BEGIN SUPPLIED MATERIAL

(* ===== verification/JwtTokens.v ===== *)
(** * Access and refresh tokens: the issuing and verifying half of
    [src/utils/jwt.ts]

    The library [jsonwebtoken] is an interface with the laws it documents;
    the secret loader's answers, the keys of [Jwks] and the environment are
    inputs.  Times are seconds, as in the claims. *)

From stdpp Require Import countable.
From S2P Require Import Prelude Numeric Hashing JsString Words Collections.
From S2P Require Import SecretLoader Jwks.
From S2P Require Businesses.
#[local] Open Scope Z_scope.

Record TokenPayload := { userId : string; email : string }.

(** The claims of a token; [exp], [iss] and [aud] may be absent. *)
Record jwt_claims := { c_userId : string; c_email : string; c_jti : string; c_iat : Z; c_exp : option Z; c_iss : option string; c_aud : option string }.
Record jwt_header := { h_alg : string; h_kid : option string }.

Inductive jwt_key `{KeyObjects} := Secret (s : string) | SignWith (k : PrivateKey) | VerifyWith (k : PublicKey).

Record verify_options := { o_issuer : string; o_audience : string; o_algorithms : list string }.

(** The checks on claims: the time is before [exp], if there is one, and
    issuer and audience are those asked for. *)
Definition claims_valid (now : Z) (o : verify_options) (c : jwt_claims) : bool :=
  match c_exp c with Some e => now <? e | None => true end &&
  match c_iss c with Some i => String.eqb i (o_issuer o) | None => false end &&
  match c_aud c with Some a => String.eqb a (o_audience o) | None => false end.

(** What a signature proves to a key. *)
Class JwtLibrary `{KeyObjects} := {
  key_pair : PrivateKey → PublicKey → bool;
  jwt_sign : jwt_key → jwt_header → jwt_claims → string;
  jwt_decode : string → option jwt_header;
  jwt_verify : Z → jwt_key → verify_options → string → option jwt_claims;
  key_pair_own k : key_pair k (createPublicKey k) = true;
  decode_signed k h c : jwt_decode (jwt_sign k h c) = Some h;
  verify_signed now k k' o h c :
    jwt_verify now k' o (jwt_sign k h c) =
    if (match k, k' with Secret s, Secret s' => String.eqb s s' | SignWith p, VerifyWith q => key_pair p q | _, _ => false end) &&
       includes (h_alg h) (o_algorithms o) && claims_valid now o c
    then Some c else None;
  verify_checks now k o t c : jwt_verify now k o t = Some c →
    (∃ h, jwt_decode t = Some h ∧ h_alg h ∈ o_algorithms o) ∧ claims_valid now o c = true
}.

(** ** Secrets *)

Inductive jwt_secret_error := SecretRequired | LoaderFailed (e : secret_error).

Record jwt_env := {
  JWT_SECRET : result secret_error string; config_jwtSecret : option string; production : bool;
  JWT_REFRESH_SECRET : result secret_error string; env_refresh_secret : option string;
  JWT_ISSUER : string; JWT_AUDIENCE : string; JWT_REFRESH_AUDIENCE : string
}.

Definition truthy_text (s : option string) : option string := match s with Some (String _ _) => s | _ => None end.

Definition getPrimaryJwtSecret (e : jwt_env) : result jwt_secret_error string :=
  match JWT_SECRET e with
  | Ok s => Ok s
  | Err (SecretNotFoundError _) =>
      match truthy_text (config_jwtSecret e) with
      | Some s => Ok s
      | None => if negb (production e) then Ok "dev-secret-key" else Err SecretRequired
      end
  | Err x => Err (LoaderFailed x)
  end.

Definition getRefreshJwtSecret (e : jwt_env) : result jwt_secret_error string :=
  match JWT_REFRESH_SECRET e with
  | Ok s => Ok s
  | Err (SecretNotFoundError _) =>
      match truthy_text (env_refresh_secret e) with
      | Some s => Ok s
      | None => if negb (production e) then Ok "dev-refresh-secret-key" else getPrimaryJwtSecret e
      end
  | Err x => Err (LoaderFailed x)
  end.

Section Tokens.
Context {keys : KeyObjects} {library : @JwtLibrary keys} (e : jwt_env).

(** The claims that [jwt.sign] adds: [expiresIn], issuer and audience. *)
Definition claims_for (now expiresIn : Z) (aud jti : string) (p : TokenPayload) : jwt_claims :=
  {| c_userId := userId p; c_email := email p; c_jti := jti; c_iat := now; c_exp := Some (now + expiresIn); c_iss := Some (JWT_ISSUER e); c_aud := Some aud |}.

Definition generateToken (signing : option KeyBundle) (now : Z) (jti : string) (p : TokenPayload) : result jwt_secret_error string :=
  let c := claims_for now 3600 (JWT_AUDIENCE e) jti p in
  match signing with
  | Some {| kid := k; alg := a; privateKey := Some key |} => Ok (jwt_sign (SignWith key) {| h_alg := alg_name a; h_kid := Some k |} c)
  | _ => match getPrimaryJwtSecret e with Err x => Err x | Ok secret => Ok (jwt_sign (Secret secret) {| h_alg := "HS256"; h_kid := None |} c) end
  end.

Definition generateRefreshToken (now : Z) (jti : string) (p : TokenPayload) : result jwt_secret_error string :=
  match getRefreshJwtSecret e with
  | Err x => Err x
  | Ok secret => Ok (jwt_sign (Secret secret) {| h_alg := "HS256"; h_kid := None |} (claims_for now 604800 (JWT_REFRESH_AUDIENCE e) jti p))
  end.

Inductive key_info := KeyFor (k : PublicKey) (a : algorithm) | NoKey (hasKid : bool).

Definition getVerificationKeyInfo (now_ms : Z) (token : string) (m : JwksManager) : key_info * JwksManager :=
  match jwt_decode token ≫= h_kid with
  | None | Some EmptyString => (NoKey false, m)
  | Some k =>
      match getVerificationKey now_ms k m with
      | (Some b, m) => (KeyFor (publicKey b) (alg b), m)
      | (None, m) => (NoKey true, m)
      end
  end.

(** [now] is in milliseconds; the library compares seconds. *)
Definition verifyToken (now : Z) (token : string) (m : JwksManager) : option jwt_claims * JwksManager :=
  let '(info, m) := getVerificationKeyInfo now token m in
  let o algs := {| o_issuer := JWT_ISSUER e; o_audience := JWT_AUDIENCE e; o_algorithms := algs |} in
  match info with
  | KeyFor k a => (jwt_verify (now / 1000) (VerifyWith k) (o [alg_name a]) token, m)
  | NoKey true => (None, m)
  | NoKey false =>
      match getPrimaryJwtSecret e with
      | Err _ => (None, m)
      | Ok secret => (jwt_verify (now / 1000) (Secret secret) (o ["HS256"]) token, m)
      end
  end.

Definition verifyRefreshToken (now : Z) (token : string) : option jwt_claims :=
  match getRefreshJwtSecret e with
  | Err _ => None
  | Ok secret => jwt_verify (now / 1000) (Secret secret) {| o_issuer := JWT_ISSUER e; o_audience := JWT_REFRESH_AUDIENCE e; o_algorithms := ["HS256"] |} token
  end.

(** ** Properties *)

(** Whether the ring has the key a token was signed with. *)
Definition ring_has (now : Z) (b : KeyBundle) (m : JwksManager) : Prop :=
  kid b ≠ EmptyString ∧ ∃ b' key, (getVerificationKey now (kid b) m).1 = Some b' ∧ privateKey b = Some key ∧ key_pair key (publicKey b') = true ∧ alg b' = alg b.

Lemma claims_for_valid now t ttl aud jti p algs :
  claims_valid t {| o_issuer := JWT_ISSUER e; o_audience := aud; o_algorithms := algs |} (claims_for now ttl aud jti p) = (t <? now + ttl).
Proof. unfold claims_valid. cbn. by rewrite !String.eqb_refl, !andb_true_r. Qed.

Lemma kid_info now token m k b m' : jwt_decode token ≫= h_kid = Some k → k ≠ EmptyString → getVerificationKey now k m = (Some b, m') →
  getVerificationKeyInfo now token m = (KeyFor (publicKey b) (alg b), m').
Proof. intros H Hk Hb. unfold getVerificationKeyInfo. rewrite H. destruct k as [|c k]; [done|]. by rewrite Hb. Qed.

Lemma no_kid_info now k h c m : h_kid h = None → getVerificationKeyInfo now (jwt_sign k h c) m = (NoKey false, m).
Proof. intros Hh. unfold getVerificationKeyInfo. rewrite decode_signed. cbn. by rewrite Hh. Qed.

(** An access token is accepted, with the user it was made for, exactly
    during its hour, as long as the ring has its key, or with the same secret
    when no key signs. *)
Theorem access_token_accepted signing m minted now jti p t :
  generateToken signing minted jti p = Ok t →
  match signing with Some b => match privateKey b with Some _ => ring_has now b m | None => True end | None => True end →
  fst (verifyToken now t m) = if now / 1000 <? minted + 3600 then Some (claims_for minted 3600 (JWT_AUDIENCE e) jti p) else None.
Proof.
  unfold generateToken, verifyToken. destruct signing as [[k a jwk pk [key|]]|].
  - intros [= <-] (Hk & b' & key' & Hb & Hp & Hm & Ha). cbn [privateKey kid alg] in *. injection Hp as <-.
    destruct (getVerificationKey now k m) as [ob m'] eqn:E. cbn in Hb. subst ob. rewrite (kid_info now _ m k b' m'); [|by rewrite decode_signed|done|done].
    cbn [fst]. rewrite verify_signed, Hm, Ha, claims_for_valid. cbn [o_algorithms h_alg]. unfold includes. cbn [existsb]. by rewrite String.eqb_refl.
  - destruct (getPrimaryJwtSecret e) as [s|] eqn:Es; [|done]. intros [= <-] _. rewrite no_kid_info by done.
    cbn [fst]. rewrite verify_signed, claims_for_valid, String.eqb_refl. done.
  - destruct (getPrimaryJwtSecret e) as [s|] eqn:Es; [|done]. intros [= <-] _. rewrite no_kid_info by done.
    cbn [fst]. rewrite verify_signed, claims_for_valid, String.eqb_refl. done.
Qed.

(** The same for refresh tokens and their seven days. *)
Theorem refresh_token_accepted minted now jti p t :
  generateRefreshToken minted jti p = Ok t →
  verifyRefreshToken now t = if now / 1000 <? minted + 604800 then Some (claims_for minted 604800 (JWT_REFRESH_AUDIENCE e) jti p) else None.
Proof.
  unfold generateRefreshToken, verifyRefreshToken. destruct (getRefreshJwtSecret e) as [s|]; [|done]. intros [= <-].
  by rewrite verify_signed, claims_for_valid, String.eqb_refl.
Qed.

END SUPPLIED MATERIAL

* _REQUIREMENT_
Please give an exact copy of the lines above, beginning with the line containing "Definition ring_has (now" and running through the line containing "kid b ≠ EmptyString", and of no other lines.

* _TASK OUTPUT_
Definition ring_has (now : Z) (b : KeyBundle) (m : JwksManager) : Prop :=
  kid b ≠ EmptyString ∧ ∃ b' key, (getVerificationKey now (kid b) m).1 = Some b' ∧ privateKey b = Some key ∧ key_pair key (publicKey b') = true ∧ alg b' = alg b.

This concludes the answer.